Public safety is going high-tech with a new high-speed wireless network.
It could change the way emergency crews respond to everything from natural disasters to a mass shooting.
Iowa First Responders demonstrated how the national network works during a special training session Tuesday in Des Moines.
"It's going to create a separate, public safety broadband," Statewide Interoperability Coordinator Jim Bogner said. "With their own dedicated line, public safety won't have to compete with commercial networks…. If you have a tornado, you have some tragedy that occurs, of course, you're going to have those subscribers of all those commercial networks trying to use their phone
Once the system is up and running, one call to 911 will give you a coordinated response."

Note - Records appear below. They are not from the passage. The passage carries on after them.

(* ===== verification/Prelude.v ===== *)
(** * A verification of the pure core of Cubineer's Rust workspace

    Cubineer ([src/codex-rs/]) is an agent that edits files and searches for
    fast kernels.  This library models the parts of it whose correctness is a
    matter of data and control flow, and proves what they promise.  Code that
    is not part of the repository (libm, SHA-1, the diff, multimap, url and
    globset crates, [shlex]) and the operating system (file systems, the current directory)
    are parameters, with the documented facts a theorem needs as hypotheses;
    every theorem with hypotheses has a witness at concrete data.

    ** The parts and how they interact

    - apply-patch.  A patch text is parsed line by line ([PatchStream], the
      machine of [streaming_parser.rs]; [PatchParser], the entry point and the
      lenient heredoc mode of [parser.rs]; [PatchSyntax], the data) into hunks.
      An update finds its lines in the file ([SeekSequence] for
      [seek_sequence.rs]), computes replacements ([FileUpdate] for
      [file_update.rs]) and splices them into the file's lines ([TextFile] for
      [text_file.rs]).  [PatchApply] models [lib.rs]: every arm of
      [apply_hunks_to_files] over a file system given by its operations, the
      recorded delta and the messages; its laws (class [FileSystemLaws]) say
      when the metadata of a path can be trusted.  [MemFs] discharges the path
      operations by the model of path-uri and runs patches on a file system
      with symbolic links.  [PatchGrammar] prints patches of the documented
      grammar.
    - core: [TurnDiff] models [turn_diff_tracker.rs], which consumes the deltas
      of apply-patch; [HistoryNormalize] models [context_manager/normalize.rs]
      and the operations of [history.rs] that use it, on the items of
      [ResponseItem] (protocol, history and context-fragments).
    - kernel-search: [Float64] (binary64 arithmetic), [Json] (untyped outcome
      data), [Search] (the operations of [node.rs], [config.rs], [greedy.rs],
      [mcts.rs], [lib.rs] and the trace program), [SearchTree] and
      [SearchBatch] (lemmas on the tree and on a recorded batch), [SearchProps]
      (the theorems).
    - stream-parser: [StreamText] (the trait and its runs), [InlineTag]
      ([inline_hidden_tag.rs], [citation.rs]), [TaggedLine]
      ([tagged_line_parser.rs]), [ProposedPlan] ([proposed_plan.rs]),
      [Utf8Stream] ([utf8_stream.rs], over any parser that satisfies the
      interface [Transparent]) and [AssistantText] ([assistant_text.rs], which
      composes the citation and the plan parser).
    - absolute-path: [AbsolutePath] ([lib.rs] and [absolutize.rs], for Unix).
    - path-uri: [FileUri] ([lib.rs], [absolute_path_normalization.rs] and the
      device names of [absolute-path/src/lib.rs]) has the file URIs and their
      operations over the class [Url], the operations of the url, urlencoding and
      base64 crates that the source calls; [FileUriLaws] has the laws of these
      (class [UrlLaws]), [FileUriProps], [FileUriOrder] and [FileUriJoin] the
      theorems.  [NativePath] ([api_path_string.rs], [config_path.rs],
      [native_path_bytes.rs]) reads and renders native texts, [NativePathProps]
      has its theorems, and [UrlModel] is a URL library that satisfies the laws.
    - protocol: [Permissions] ([permissions.rs]) and [PermissionsTarget]
      ([permissions/target.rs], [deny_read_validator.rs], [windows_glob.rs]) are
      the file-system policies over path URIs, with the globset crate as the class
      [GlobCrate]; [PermissionsProps] and [TargetProps] have the theorems, and
      [PathWitness] runs them and the operations of path-uri on concrete data.
    - execpolicy: [ExecPolicy] ([decision.rs], [rule.rs], [policy.rs],
      [executable_name.rs], [error.rs]) and [ExecPolicyProps]; [PolicyFile]
      ([amend.rs], [sandbox_migration.rs]) edits policy files; a program's path
      is resolved by [AbsolutePath], the multimap of rules is the class
      [MultiMap] with its laws [MultiMapLaws].
    - kernel: a run of the kernel search.  [Controller] models [optimize] of
      [controller.rs] and [ControllerProps] its guarantees; it selects and
      records with [Search], uses the roles of [KernelRoles] ([roles.rs], and
      the arguments of [cli.rs]), keeps its memory with [Memory]
      ([Snapshot::merge]) and [MemoryPrompt] (the rest of [memory.rs] and the
      input of an extraction) and stores it in [SearchStore]
      ([state/src/runtime/memories/search.rs] and the deletions of
      [memories.rs]).  [KernelIo] has the monad of its
      effects with a logic of triples, and the interfaces to the disk, the
      worker and the sessions.  [HostSessions] models [Host::batch] of [host.rs]
      over an interface to the app-server, [HostProps] its guarantees, which
      [KernelRun] uses to discharge what the controller assumes of sessions.
      [Worker] models [worker.rs]; the answers of models are validated by
      [ModelSchema] ([domain/models.rs], on the JSON operations of [JsonOps])
      against the bundled contracts of [ModelContracts].  Of the domain,
      [Feedback] models [feedback.rs], [Analyzers] and [Analysis] the analyzers
      and [analysis.rs], [Profilers] the readers of [profilers.rs], [Evaluation]
      the evaluations of [simulated.rs] and [gpu.rs]; [KernelAssets] has the
      bundled texts, [Fmt] the formatting and total order of floats, and
      [FeedbackProps], [AnalyzerProps], [ProfilersProps] and [EvaluationProps]
      the theorems, run on data by [DomainWitness].
    - utils: [Truncate] ([string/src/truncate.rs] and the byte cut of
      [string/src/lib.rs]), used by [OutputTruncation]
      ([output-truncation/src/lib.rs], on the policies and content items of the
      protocol crate); [Template] ([template/src/lib.rs]); [Readiness]
      ([readiness/src/lib.rs] as a machine of steps over tokio's watch channel).
    - network-proxy: [IpAddr] (the addresses of the standard library),
      [DomainMatcher] and [DomainSet] ([domain_matcher.rs]: the wildcard matcher
      and the compiled sets), [NetworkPolicy] ([policy.rs]).
    - shell-command: [BashParse] ([bash.rs] over a syntax tree, and
      [detect_shell_type] of [shell_detect.rs]), [WindowsCommand]
      ([windows_dangerous_commands.rs]) and [DangerousCommand]
      ([is_dangerous_command.rs], which uses both).

    [Prelude] has the result type with panics as values, the shared tactics and
    list lemmas; [Str] has Rust strings as lists of Unicode scalar values with
    the operations of the standard library that the sources call.

    ** Modelling conventions

    A Rust function is a Gallina function; a [Result] is [res], whose third
    value [Panic] stands for an index out of range, an arithmetic overflow, a
    failed assertion or [expect]; [&mut self] is state passing; the effectful
    part of apply-patch is a state-and-error monad over an abstract file system,
    that of the kernel crate one over an abstract world; an asynchronous function
    runs its effects in order, and concurrent tasks are a step relation.
    [usize] is [nat] where the source's values are lengths and indices, with the
    subtractions that may underflow written as such; [i64] is [Z] with its
    bound.  A [HashMap] is a finite map; where the source iterates over one the
    order is a parameter constrained to be some enumeration.  A loop that is not
    structural has fuel: the length of the remaining text (inline tags, UTF-8
    decoding, templates), the number of entries (memory), the number of nodes
    (search), one pass over the pattern per position of the host (domain
    matching), the byte limit (previews of MCP results), the nodes of a syntax
    tree (shell scripts), the depth of wrappers (dangerous commands), the depth
    of a schema (model contracts), the length of a path (ancestors), the lines
    of a rule report, the budget of iterations (the controller),
    and the theorems prove that the fuel suffices.  The event loop of a batch of
    sessions runs over the finite list of events before its deadline.

    ** What is proved

    - Parsing a patch: which texts of the documented grammar are accepted, a
      round trip with the printer for those, the heredoc mode,
      independence from how the stream is cut, totality, completeness of hunks.
    - Updating a file: the search returns the first position of the strictest
      pass; replacements are ordered, disjoint and in range; the splice equals
      its reference; an update rewrites one block per chunk in order and puts
      pure additions behind the last line; reading and writing a file is the
      identity.
    - Applying a patch: without dangling links or files of two names, and
      without links to removed files, an exact delta replays and undoes the
      change, also after a failure, and success refines the reference semantics
      of hunks; no panic; the contract of the whole command.
    - Tracking: on exact deltas without a move onto itself the tracker follows
      the files; its cache is invisible, its diff is the net diff.
    - Searching: the tree invariant over all reachable states, statistics as
      sums over subtrees, validity of selections, acceptance of exactly the
      valid batches, the winner, the current best, greedy selection, the budget.
    - Streaming: each parser equals a reference on the whole text however the
      text, or its bytes, are cut; refusal of exactly the invalid bytes.
    - Policies: the strictest matching rule decides, overlays only add, the
      last network rule decides, hosts are plain; paths are normal forms;
      appending a rule adds one line and the migration removes it when banned.
    - Path URIs: every operation returns a valid URI or an error; equality and
      hashes agree; containment is the prefix order of the decoded names;
      ancestors end at the root; a join resolves names lexically and stays below
      drive and share; native texts make a round trip.
    - Permissions: the innermost entry that contains a path decides and denials
      win; the full-disk shortcut agrees with it unless an entry is unclear;
      metadata directories stay protected without full-disk access; making
      project roots concrete, replacing grants and approving a command keep the
      denials; matchers fail closed; accepted profiles reopen no managed denial.
    - Memory: acceptance of exactly the valid findings, no fact replaced by an
      inference, sections cut to their size; commits are a compare-and-swap
      scoped to a run; until a deletion snapshots are append-only and stale
      writers are refused under any interleaving.
    - Runs: no panic and termination within the budget (of at least one
      iteration), one piece of saved evidence per node with the node's outcome,
      the saved winner, a memory that is the newest stored snapshot; a batch of
      sessions answers each session and, if it is not dropped, asks to close
      what it started; an external answer belongs to its request.
    - Domain: an evaluation read its source with the submitted digest before and
      after and yields an outcome the search accepts; well-formed reports always
      have an analysis that leaves no finding out; the reported stall and limit
      are the extreme ones; rule reports and tables are read completely, ranked
      and finite; every feedback renders with code, error and hint.
    - Contracts: accepted answers conform and are stable, bundled contracts are
      decided, the schemas sent to models are strict.
    - Histories: normalization establishes the pairing of calls and outputs and
      replaces nothing but unsupported media; removing the first item keeps the
      pairing.
    - Readiness: every interleaving refines the sequential flag, with every
      answer accounted for, and a registered waiter is woken.
    - Truncation: both ends are kept within the budget around an exact marker,
      media and order are preserved, previews shrink until they fit.
    - Templates: printing and parsing are inverse; rendering succeeds exactly
      when the variables are the placeholders.
    - Network policy: the greedy matcher decides the pattern language, a set
      matches what its patterns mean, a constraint is inclusion of hosts, the
      refused addresses are exactly the reserved ranges.
    - Command safety: an accepted plain script has literal words only; a
      dangerous command is flagged through every wrapper up to the limit, and
      beyond it always.
    - Divergences shown by theorems: the parser refuses updates without a change
      and contexts without a line, which the grammar has; adding a file at a
      dangling link gives a wrong exact delta; an escaped separator in an entry
      denies everything although full-disk access is reported; a budget of zero
      makes one iteration; a move onto itself deletes the file and is
      tracked as present; a bare end marker is accepted; nested delimiters
      depend on the cuts; relative programs reach basename rules; a wake-up can
      be lost; a mismatched child session is left open; the protection of nested
      metadata directories depends on the order of the entries; the full-disk
      check overlooks other drives; a join can leave the POSIX convention; equal
      Windows URIs can contain different URIs; a parent can be the same place.

    ** Not modelled

    [invocation.rs] and the policy language rest on third-party parsers
    (tree-sitter, Starlark), and so does the reading of datasets (a Python parser).
    The start of a kernel run and its profiler processes, the proxies, the agent's sessions, tools, servers, most of the storage, sandboxes
    and user interface are input/output around third-party services.  Of path-uri
    and the permissions, the conversions from and to paths of the local host, the
    adapters for local paths and the legacy sandbox policies depend on the host's
    file system; the writable roots computed for it are left out with them.  The
    token estimates of histories, the fuzzy matcher, the summaries of shell
    commands, the kernel's prompts and scripts and the scaling of truncation
    policies by a float are pure and left out for their size. *)
From Stdlib Require Export Lia Sorted.
From stdpp Require Export base option numbers list list_numbers.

At the simulated crash, an EMT first on the scene straps on a new wireless monitor to relay information out in the field.
"It does three basic vital signs and they can take this out into the field and transmit this data wirelessly to any computer, Smartphone or tablet device,"
Greg Darrah with Athena GTX said.
That means vital health information about a patient can get to the hospital before the patient.
"We enable the physician when they get there to see everything that the patient has done when they get there as opposed to us telling them or us writing down," Darrah said.
This new technology will also allow HAZMAT teams and fire crews to stream video.
Congress set aside $7 billion dollars for the national network, and Iowa could get more than $1.9 million dollars to develop the system in the next three to five years.